Stored data entries
(* ===== verification/Random.v ===== *)
(** * Random: the generators of lsd/src/random/basic.ts

    The hidden state the generators read is abstracted by the class
    [RandomSource]: [Math.random()] returns [k / 2^53] for a draw
    [0 <= k < 2^53] (the doubles in [0, 1) on the 2^-53 grid that
    engines produce), and [new Date()] reads a clock within the range of
    valid time values.  The constants of ../utils/const are the class
    [StringBounds] ([STRING_MIN_LEN <= STRING_MAX_LEN]) and two default
    formats; [dayjs(d).format(f)] is the class [DateFormatter].

    Module [Basic] gives [integer], [char], [string], [_getLength],
    [boolean], [randomDate], [date] and [time], each a computation in
    the monad [js St] of the prelude.  Arithmetic is exact: the product
    [Math.random() * (max - min)] is the rational [k * (max - min) / 2^53]
    and [Math.round] is [floor (x + 1/2)], so rounding of the double
    product is not modelled.  The option interfaces [integerOption] and
    [formatOpt] are predicates on values, to state what the generators
    do when called as their TypeScript types declare. *)

From Stdlib Require Import ZArith Lia Bool String List.
From S2P Require Import Prelude JsValue.
Import ListNotations.
Open Scope Z_scope.
Open Scope js_scope.

(** [Math.random()] and [new Date()]. *)
Class RandomSource (S : Type) := {
  random_draw : S -> Z * S;
  date_now : S -> Z;
  random_draw_range : forall s, 0 <= fst (random_draw s) < 2 ^ 53;
  date_now_range : forall s, 0 <= date_now s <= 8640000000000000
}.

(** [STRING_MIN_LEN] and [STRING_MAX_LEN] of utils/const. *)
Class StringBounds := {
  STRING_MIN_LEN : Z;
  STRING_MAX_LEN : Z;
  string_bounds_ok : 0 <= STRING_MIN_LEN <= STRING_MAX_LEN
}.

(** [dayjs(date).format(format)]; [None] is an invalid date. *)
Class DateFormatter := {
  dayjs_format : option Z -> jsval -> jsstr
}.

Module Basic.

(** [DATE_DEFAULT_FOMAT] and [TIME_DEFAULT_FOMAT] of utils/const, as
    documented at basic.ts lines 99 and 110. *)
Definition DATE_DEFAULT_FOMAT : jsstr := lit "YYYY-MM-DD".
Definition TIME_DEFAULT_FOMAT : jsstr := lit "HH:mm:ss".

Definition MIN_SAFE_INTEGER : Z := - (2 ^ 53 - 1).
Definition MAX_SAFE_INTEGER : Z := 2 ^ 53 - 1.

(** [Math.random()] is [k / RANDOM_SCALE]. *)
Definition RANDOM_SCALE : Z := 2 ^ 53.

(** [Math.round(num / den)] for [den > 0]: [floor (num / den + 1/2)]. *)
Definition math_round (num den : Z) : Z := (2 * num + den) / (2 * den).

(** [Math.round(Math.random() * (maxVal - minVal) + minVal)] for the
    draw [k]. *)
Definition round_draw (k minVal maxVal : Z) : Z :=
  math_round (k * (maxVal - minVal) + minVal * RANDOM_SCALE) RANDOM_SCALE.

Definition allChar : jsstr :=
  lit "ABCDEFGHIJKLMNOPQRSTUVWXYZabcdefghijklmnopqrstuvwxyz0123456789".

(** [!_.isInteger(max) || !max || max > STRING_MAX_LEN] *)
Definition sanitize_max `{StringBounds} (m : option Z) : Z :=
  match m with
  | Some z => if (z =? 0) || (STRING_MAX_LEN <? z) then STRING_MAX_LEN else z
  | None => STRING_MAX_LEN
  end.

(** [!_.isInteger(min) || !min || min < STRING_MIN_LEN] *)
Definition sanitize_min `{StringBounds} (m : option Z) : Z :=
  match m with
  | Some z => if (z =? 0) || (z <? STRING_MIN_LEN) then STRING_MIN_LEN else z
  | None => STRING_MIN_LEN
  end.

(** [_.isInteger(len) && len >= STRING_MIN_LEN && len <= STRING_MAX_LEN] *)
Definition len_ok `{StringBounds} (l : option Z) : bool :=
  match l with
  | Some z => (STRING_MIN_LEN <=? z) && (z <=? STRING_MAX_LEN)
  | None => false
  end.

(** [{k = d} = opt; k = parseInt('' + k, 10)] *)
Definition parsed_bound (v : jsval) (d : Z) : option Z :=
  parse_int10 (to_js_string (default_undef v (JNum d))).

(** ** The option types of basic.ts

    The TypeScript interfaces of the options, read as predicates on
    values: an optional property of type [number] is [undefined] or a
    number ([NaN] included), one of type [string] is [undefined] or a
    string. *)

Definition opt_number (v : jsval) : bool :=
  match v with JUndefined | JNum _ | JNaN => true | _ => false end.

Definition opt_string (v : jsval) : bool :=
  match v with JUndefined | JStr _ => true | _ => false end.

(** [opt?: integerOption] with [interface integerOption { min?: number;
    max?: number }] (lines 5-8 and 15). *)
Definition integerOption (o : jsval) : bool :=
  match o with
  | JUndefined => true
  | JObj _ => opt_number (prop o (lit "min")) && opt_number (prop o (lit "max"))
  | _ => false
  end.

(** [opt: formatOpt] with [interface formatOpt { format?: string }]
    (lines 94-96, 102 and 113). *)
Definition formatOpt (o : jsval) : bool :=
  match o with JObj _ => opt_string (prop o (lit "format")) | _ => false end.

(** The object literal [{min, max}] passed to [integer]. *)
Definition int_opts (a b : Z) : jsval := JObj [(lit "min", JNum a); (lit "max", JNum b)].

(** The number of iterations of [for (let i = 0; i < n; i++)]. *)
Definition for_count (n : jsval) : nat :=
  match n with JNum z => Z.to_nat z | _ => O end.

(** [TimeClip] of [new Date(t)]: an invalid date beyond 8.64e15 ms. *)
Definition time_clip (t : Z) : option Z :=
  if Z.abs t <=? 8640000000000000 then Some t else None.

Section Generators.
Context {St : Type} `{RandomSource St} `{StringBounds} `{DateFormatter}.

Definition math_random : js St Z :=
  fun s => let '(k, s') := random_draw s in (Normal k, s').

Definition read_clock : js St Z := fun s => (Normal (date_now s), s).

(** [typeof v !== 'undefined' ? parseInt(v.toString(), 10) : d] *)
Definition bound_or (v : jsval) (d : Z) : js St (option Z) :=
  match v with
  | JUndefined => ret (Some d)
  | _ => let* t := call_toString v in ret (parse_int10 t)
  end.

(** basic.ts lines 15-20. *)
Definition integer (opt : jsval) : js St jsval :=
  let o := or_empty opt in
  let* min := get_v o (lit "min") in
  let* max := get_v o (lit "max") in
  let* minVal := bound_or min MIN_SAFE_INTEGER in
  let* maxVal := bound_or max MAX_SAFE_INTEGER in
  let* k := math_random in
  ret (match minVal, maxVal with
       | Some a, Some b => JNum (round_draw k a b)
       | _, _ => JNaN
       end).

(** basic.ts lines 25-30. *)
Definition char : js St jsstr :=
  let charsLen := Z.of_nat (List.length allChar) - 1 in
  let* i := integer (int_opts 0 charsLen) in
  ret (char_at allChar i).

(** basic.ts lines 57-74. *)
Definition _getLength (opt : jsval) : js St jsval :=
  let* min0 := get_v opt (lit "min") in
  let* max0 := get_v opt (lit "max") in
  let* len0 := get_v opt (lit "len") in
  let* min_s := concat_string (default_undef min0 (JNum STRING_MIN_LEN)) in
  let* max_s := concat_string (default_undef max0 (JNum STRING_MAX_LEN)) in
  let* len_s := concat_string len0 in
  let min1 := parse_int10 min_s in
  let max1 := parse_int10 max_s in
  let len1 := parse_int10 len_s in
  (* [typeof len !== 'undefined'] always holds once [len] is a number *)
  match len1 with
  | Some l => if len_ok len1 then ret (JNum l)
              else integer (int_opts (sanitize_min min1) (sanitize_max max1))
  | None => integer (int_opts (sanitize_min min1) (sanitize_max max1))
  end.

(** The loop of basic.ts lines 45-48: [res += char()], [n] times. *)
Fixpoint string_loop (n : nat) (res : jsstr) : js St jsstr :=
  match n with
  | O => ret res
  | S n' => let* c := char in string_loop n' (res ++ c)
  end.

(** basic.ts lines 43-50. *)
Definition string (opt : jsval) : js St jsstr :=
  let* strLen := _getLength (or_empty opt) in
  string_loop (for_count strLen) [].

(** basic.ts lines 80-82: [Math.random() >= 0.5]. *)
Definition boolean : js St bool :=
  let* k := math_random in ret (2 ^ 52 <=? k).

(** basic.ts lines 88-92. *)
Definition randomDate : js St (option Z) :=
  let min := 0 in
  let* max := read_clock in
  let* k := math_random in
  ret (time_clip ((k * (max - min)) / RANDOM_SCALE)).

(** basic.ts lines 102-106. *)
Definition date (opt : jsval) : js St jsstr :=
  let* f := get_v opt (lit "format") in
  let format := default_undef f (JStr DATE_DEFAULT_FOMAT) in
  let* curDate := randomDate in
  ret (dayjs_format curDate format).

• _Work request_
Would you please copy all lines in the data that contain the word "interfaces"?

• _Problem solution_
    product is not modelled.  The option interfaces [integerOption] and
    The TypeScript interfaces of the options, read as predicates on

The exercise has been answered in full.